El proyecto Costanera Norte, vehementemente impulsado por el entonces ministro de obras Ricardo Lagos, contempla una inversión de 470 millones de dólares para una autopista de seis carriles y de 30,3 kilómetros de largo que iría de Pudahuel a Las Condes. El peaje se cobraría por medio de un sistema “Tag” que identifica al vehículo como si fuera una llamada telefónica, registra su trayecto y luego envía la factura a domicilio, cual cuenta de agua o de luz..

Pero, respecto al río que aquí nos convoca, contempla en el lecho del Mapocho un túnel de siete kilómetros. Sería el más largo de Chile, en circunstancias que el de Lo Prado, de 2,8 km., y sin curvas, ya resulta claustrofóbico.

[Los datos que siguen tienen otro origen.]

(** Objects in memory, by address: a load or a store needs the object. *)
Definition mem_load {A} (m : gmap Z A) (a : Z) : outcome A :=
  match m !! a with Some x => Ok x | None => Undef Bad_address end.

Definition mem_store {A} (m : gmap Z A) (a : Z) (x : A) : outcome (gmap Z A) :=
  match m !! a with Some _ => Ok (<[a := x]> m) | None => Undef Bad_address end.

(** A field of a state: how it is read and how it is replaced.  [rd] and
    [wr] access one element of an array field, [ld] and [st] the whole field. *)
Record field (St A : Type) := mk_field { fget : St -> A; fset : A -> St -> St }.
Arguments mk_field {St A}.
Arguments fget {St A}.
Arguments fset {St A}.

Definition ld {St A} (f : field St A) : cm St A := gets (fget f).
Definition st {St A} (f : field St A) (x : A) : cm St unit := modify (fset f x).
Definition rd {St A} (f : field St (list A)) (i : Z) : cm St A :=
  getsM (fun s => arr_get (fget f s) i).
Definition wr {St A} (f : field St (list A)) (i : Z) (x : A) : cm St unit :=
  modifyM (fun s => match arr_set (fget f s) i x with
                    | Ok l => Ok (fset f l s)
                    | Undef u => Undef u
                    end).
(** An object in memory, through its address. *)
Definition ldm {St A} (f : field St (gmap Z A)) (a : Z) : cm St A :=
  getsM (fun s => mem_load (fget f s) a).
Definition stm {St A} (f : field St (gmap Z A)) (a : Z) (x : A) : cm St unit :=
  modifyM (fun s => match mem_store (fget f s) a x with
                    | Ok m => Ok (fset f m s)
                    | Undef u => Undef u
                    end).

(** ** Hint databases and tactics *)
Create Rewrite HintDb cmdb.
Create Rewrite HintDb cint.

Lemma cm_bind_ok {St A B} (m : cm St A) (f : A -> cm St B) s a s' :
  m s = Ok (a, s') -> (m ≫= f) s = f a s'.
Proof. intros H. unfold mbind, cm_bind. by rewrite H. Qed.

Lemma cm_ret_run {St A} (a : A) (s : St) : (mret a : cm St A) s = Ok (a, s).
Proof. done. Qed.

Lemma gets_run {St A} (f : St -> A) s : gets f s = Ok (f s, s).
Proof. done. Qed.

Lemma modify_run {St} (f : St -> St) s : modify f s = Ok (tt, f s).
Proof. done. Qed.

Lemma gets_bind {St A B} (f : St -> A) (k : A -> cm St B) s :
  (gets f ≫= k) s = k (f s) s.
Proof. done. Qed.

Lemma modify_bind {St B} (f : St -> St) (k : unit -> cm St B) s :
  (modify f ≫= k) s = k tt (f s).
Proof. done. Qed.

Lemma ret_bind {St A B} (a : A) (k : A -> cm St B) s :
  ((mret a : cm St A) ≫= k) s = k a s.
Proof. done. Qed.

Lemma stateful_bind {St A B} (f : St -> A * St) (k : A -> cm St B) s :
  (stateful f ≫= k) s = k (f s).1 (f s).2.
Proof. unfold mbind, cm_bind, stateful. by destruct (f s). Qed.

Lemma getsM_ok {St A} (f : St -> outcome A) s a :
  f s = Ok a -> getsM f s = Ok (a, s).
Proof. intros H. unfold getsM. by rewrite H. Qed.

Lemma modifyM_ok {St} (f : St -> outcome St) s s' :
  f s = Ok s' -> modifyM f s = Ok (tt, s').
Proof. intros H. unfold modifyM. by rewrite H. Qed.

Lemma getsM_bind {St A B} (f : St -> outcome A) (k : A -> cm St B) s a :
  f s = Ok a -> (getsM f ≫= k) s = k a s.
Proof. intros H. apply cm_bind_ok. by apply getsM_ok. Qed.

Lemma modifyM_bind {St B} (f : St -> outcome St) (k : unit -> cm St B) s s' :
  f s = Ok s' -> (modifyM f ≫= k) s = k tt s'.
Proof. intros H. apply cm_bind_ok. by apply modifyM_ok. Qed.

Lemma lift_bind {St A B} (o : outcome A) (k : A -> cm St B) s a :
  o = Ok a -> (lift o ≫= k) s = k a s.
Proof. intros ->. done. Qed.

Lemma cm_bind_assoc {St A B D} (m : cm St A) (f : A -> cm St B) (g : B -> cm St D) s :
  ((m ≫= f) ≫= g) s = (m ≫= (fun x => f x ≫= g)) s.
Proof. unfold mbind, cm_bind. by destruct (m s) as [[a s']|u]. Qed.

(** A computation that succeeds as a whole succeeded at its first step. *)
Lemma cm_bind_inv {St A B} (m : cm St A) (f : A -> cm St B) s b s'' :
  (m ≫= f) s = Ok (b, s'') ->
  exists a s', m s = Ok (a, s') /\ f a s' = Ok (b, s'').
Proof.
  unfold mbind, cm_bind. destruct (m s) as [[a s']|u]; [|done].
  intros H. by exists a, s'.
Qed.

Lemma rd_bind {St A B} (f : field St (list A)) i x (k : A -> cm St B) s :
  0 <= i -> fget f s !! Z.to_nat i = Some x -> (rd f i ≫= k) s = k x s.
Proof.
  intros Hi Hx. apply getsM_bind. unfold arr_get.
  rewrite (proj2 (Z.ltb_ge i 0)) by lia. by rewrite Hx.
Qed.

Lemma wr_bind {St A B} (f : field St (list A)) i x (k : unit -> cm St B) s :
  0 <= i < Z.of_nat (length (fget f s)) ->
  (wr f i x ≫= k) s = k tt (fset f (<[Z.to_nat i := x]> (fget f s)) s).
Proof.
  intros Hi. apply modifyM_bind. unfold arr_set.
  rewrite (proj2 (Z.ltb_ge i 0)) by lia. rewrite decide_True; [done|lia].
Qed.

Lemma ldm_bind {St A B} (f : field St (gmap Z A)) a x (k : A -> cm St B) s :
  fget f s !! a = Some x -> (ldm f a ≫= k) s = k x s.
Proof. intros Hx. apply getsM_bind. unfold mem_load. by rewrite Hx. Qed.

Lemma stm_bind {St A B} (f : field St (gmap Z A)) a x (k : unit -> cm St B) s :
  is_Some (fget f s !! a) ->
  (stm f a x ≫= k) s = k tt (fset f (<[a := x]> (fget f s)) s).
Proof. intros [y Hy]. apply modifyM_bind. unfold mem_store. by rewrite Hy. Qed.

Lemma ld_bind {St A B} (f : field St A) (k : A -> cm St B) s :
  (ld f ≫= k) s = k (fget f s) s.
Proof. done. Qed.

Lemma st_bind {St A B} (f : field St A) x (k : unit -> cm St B) s :
  (st f x ≫= k) s = k tt (fset f x s).
Proof. done. Qed.

Lemma bind_ret_r {St A} (m : cm St A) s : (x ← m; mret x) s = m s.
Proof. unfold mbind, cm_bind. by destruct (m s) as [[a s']|u]. Qed.

Lemma bind_tt_r {St} (m : cm St unit) s : (m ;; mret tt) s = m s.
Proof. unfold mbind, cm_bind. by destruct (m s) as [[[] s']|u]. Qed.

#[export] Hint Rewrite @ld_bind @st_bind @gets_bind @modify_bind @ret_bind @cm_ret_run @gets_run
  @modify_run : cmdb.

(** One symbolic step of a computation, and all the steps that need no
    side condition. *)
Ltac cm_step := autorewrite with cmdb; cbn beta iota.

(** Runs the head of a computation as far as it needs no side condition. *)
Ltac cm_run :=
  repeat first
    [ rewrite cm_bind_assoc | rewrite gets_bind | rewrite modify_bind | rewrite ret_bind
    | rewrite ld_bind | rewrite st_bind | progress cbn beta iota ].

Lemma arr_get_ok {A} (l : list A) (i : Z) x :
  0 <= i -> l !! Z.to_nat i = Some x -> arr_get l i = Ok x.
Proof.
  intros Hi Hx. unfold arr_get. rewrite (proj2 (Z.ltb_ge i 0)) by lia. by rewrite Hx.
Qed.

Lemma arr_get_inv {A} (l : list A) (i : Z) x :
  arr_get l i = Ok x -> 0 <= i < Z.of_nat (length l) /\ l !! Z.to_nat i = Some x.
Proof.
  unfold arr_get. destruct (Z.ltb_spec i 0); [done|].
  destruct (l !! Z.to_nat i) eqn:E; [|done]. intros [= <-].
  apply lookup_lt_Some in E as Hlt. split; [lia|done].
Qed.

Lemma arr_set_ok {A} (l : list A) (i : Z) x :
  0 <= i < Z.of_nat (length l) -> arr_set l i x = Ok (<[Z.to_nat i := x]> l).
Proof.
  intros Hi. unfold arr_set. rewrite (proj2 (Z.ltb_ge i 0)) by lia.
  rewrite decide_True; [done|lia].
Qed.

Lemma arr_set_inv {A} (l l' : list A) (i : Z) x :
  arr_set l i x = Ok l' ->
  0 <= i < Z.of_nat (length l) /\ l' = <[Z.to_nat i := x]> l.
Proof.
  unfold arr_set. destruct (Z.ltb_spec i 0); [done|].
  case_decide; [|done]. intros [= <-]. split; [lia|done].
Qed.

Lemma arr_get_oob {A} (l : list A) (i : Z) :
  i < 0 \/ Z.of_nat (length l) <= i -> arr_get l i = Undef Out_of_bounds.
Proof.
  intros H. unfold arr_get. destruct (Z.ltb_spec i 0); [done|].
  rewrite (proj2 (lookup_ge_None l (Z.to_nat i))) by lia. done.
Qed.

Lemma arr_get_total {A} (l : list A) (i : Z) :
  0 <= i < Z.of_nat (length l) -> exists x, l !! Z.to_nat i = Some x /\ arr_get l i = Ok x.
Proof.
  intros Hi. destruct (lookup_lt_is_Some_2 l (Z.to_nat i)) as [x Hx]; [lia|].
  exists x. split; [done|]. apply arr_get_ok; [lia|done].
Qed.

(** ** Wrap-around *)
Lemma u8_id z : 0 <= z < 256 -> u8 z = z.
Proof. intros. unfold u8. apply Z.mod_small. lia. Qed.
Lemma u16_id z : 0 <= z < 65536 -> u16 z = z.
Proof. intros. unfold u16. apply Z.mod_small. lia. Qed.
Lemma u32_id z : 0 <= z < 4294967296 -> u32 z = z.
Proof. intros. unfold u32. apply Z.mod_small. lia. Qed.
Lemma u64_id z : 0 <= z < 18446744073709551616 -> u64 z = z.
Proof. intros. unfold u64. apply Z.mod_small. lia. Qed.
Lemma i8_id z : -128 <= z < 128 -> i8 z = z.
Proof. intros. unfold i8. rewrite Z.mod_small; lia. Qed.
Lemma i16_id z : -32768 <= z < 32768 -> i16 z = z.
Proof. intros. unfold i16. rewrite Z.mod_small; lia. Qed.
Lemma i32_id z : -2147483648 <= z < 2147483648 -> i32 z = z.
Proof. intros. unfold i32. rewrite Z.mod_small; lia. Qed.
Lemma u8_range z : 0 <= u8 z < 256.
Proof. apply Z.mod_pos_bound. lia. Qed.
Lemma u16_range z : 0 <= u16 z < 65536.
Proof. apply Z.mod_pos_bound. lia. Qed.
Lemma u32_range z : 0 <= u32 z < 4294967296.
Proof. apply Z.mod_pos_bound. lia. Qed.
Lemma u64_range z : 0 <= u64 z < 18446744073709551616.
Proof. apply Z.mod_pos_bound. lia. Qed.

#[export] Hint Rewrite u8_id u16_id u32_id u64_id i8_id i16_id i32_id using lia : cint.

(** [lia] after removing the wraps that cannot happen. *)
Ltac cint := autorewrite with cint; try lia.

Para dar cabida a tamaña caverna con sus accesos, se le expropia al río parte de su ya estrecho cauce, dejándole por el lado sur un mero canalón por donde pretenden que corran mansamente sus aguas. Quien haya visto estos días al embravecido Mapocho dando tumbos entre defensas fluviales que apenas lo contienen, ocupando tanto el novel canalón como su ancestral cauce, se preguntará ¿qué van a hacer en su próxima crecida? ¿Aliviarla lanzando el canal San Carlos sobre los habitantes Ñuñoa y Providencia? ¿Dejar que el Mapocho recupere la Alameda? ¿Permitir impávidos que se ahoguen cuántos se encuentren al interior del túnel?

Más aún, dicha autopista subterránea y en parte a medio elevar, sigue las sinuosidades del río, obligando a hacer curvas cerradas que sobrepasan las normas mínimas de visibilidad, temas todos que analizaremos en la próxima entrega, junto a las objeciones ciudadanas a que maltraten de esa manera la aorta de Chile.